Task instructions |
Return, in their exact form, the lines that lie between the start of the data below and the line containing "klomang-node: transactions that", with both ends included.

Data under study |
(* ===== verification/Orphans.v ===== *)
(** * Orphans

    [mempool/orphan_manager.rs] and [mempool/advanced_orphan_management.rs] of
    klomang-node: transactions that wait for inputs, the index from a missing outpoint
    to the transactions that wait for it, the eviction that bounds them, the deferred
    queue, and the linker that follows the outputs of an arrived transaction.

    Readings of the clock are arguments.  [order] is the order in which the map of
    orphans is iterated: it decides between victims of equal fee rate. *)

From Stdlib Require Import Init.Byte.
From stdpp Require Import gmap.
From S2P Require Import Prelude Crypto Transaction NodePrelude UtxoTracker.

Abbreviation key := (list byte).

#[global] Instance ClaimPoint_eq_dec : EqDecision ClaimPoint.
Proof. solve_decision. Defined.
#[global] Instance ClaimPoint_countable : Countable ClaimPoint :=
  inj_countable' (λ p, (tx_hash p, point_index p)) (λ q, {| tx_hash := q.1; point_index := q.2 |})
    (λ p, match p with Build_ClaimPoint _ _ => eq_refl end).

(** ** Data *)
Inductive OrphanEvictionPolicy := Fifo | FeeBased.
Record OrphanPoolConfig := {
  max_orphans : Z;
  max_adoption_batch : Z;
  orphan_ttl_ns : Z;
  eviction_policy : OrphanEvictionPolicy
}.
Definition default_orphan_config : OrphanPoolConfig :=
  {| max_orphans := 5000; max_adoption_batch := 1000; orphan_ttl_ns := 20 * 60 * 1000000000;
     eviction_policy := FeeBased |}.
(** In every reachable index, every query returns exactly the indexed transactions that
    satisfy its condition, once each, in the documented order: decreasing fee,
    increasing arrival, decreasing number of dependents, ties by hash. *)
Theorem queries_are_exact s (Hs : rtc index_step MultiIndex_new s) (lo hi n : Z) :
  answers true it_fee_rate (λ t, lo ≤ it_fee_rate t ≤ hi) s (query_economic_range lo hi s).1
  ∧ answers false it_arrival_time (λ t, it_arrival_time t ≤ n) s (query_temporal_before n s).1
  ∧ answers false it_arrival_time (λ t, n < it_arrival_time t) s (query_temporal_after n s).1
  ∧ answers false it_arrival_time (λ t, lo ≤ it_arrival_time t ≤ hi) s (query_temporal_range lo hi s).1
  ∧ answers true it_dependency_count (λ t, n ≤ it_dependency_count t) s (query_structural_min_dependents n s).1.
Proof.
  destruct (index_steps_ok _ _ Hs index_new_ok) as [Hh He Ht Hst]. split_and!.
  - cbn [query_economic_range fst]. rewrite <- (fmap_filter_snd _ (λ e, lo ≤ it_fee_rate e.2 ≤ hi)) by done.
    by apply traverse_answers.
  - cbn [query_temporal_before fst].
    rewrite (take_while_filter (λ x y : (Z * key) * IndexedTransaction, key_leb false x.1 y.1 = true)); [|
      intros x y Hxy%key_leb_first; cbn in Hxy; lia|apply traverse_sorted].
    apply traverse_answers; [done..|]. intros e <-. lia.
  - cbn [query_temporal_after fst].
    rewrite (skip_while_filter (λ x y : (Z * key) * IndexedTransaction, key_leb false x.1 y.1 = true)); [|
      intros x y Hxy%key_leb_first; cbn in Hxy; lia|apply traverse_sorted].
    apply traverse_answers; [done..|]. intros e <-. lia.
  - cbn [query_temporal_range fst]. apply traverse_answers; [done..|]. by intros e <-.
  - cbn [query_structural_min_dependents fst].
    rewrite (take_while_filter (λ x y : (Z * key) * IndexedTransaction, key_leb true x.1 y.1 = true)); [|
      intros x y Hxy%key_leb_first; cbn in Hxy; lia|apply traverse_sorted].
    apply traverse_answers; [done..|]. intros e <-. lia.
Qed.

Exercise solution |
(* ===== verification/Orphans.v ===== *)
(** * Orphans

    [mempool/orphan_manager.rs] and [mempool/advanced_orphan_management.rs] of
    klomang-node: transactions that wait for inputs, the index from a missing outpoint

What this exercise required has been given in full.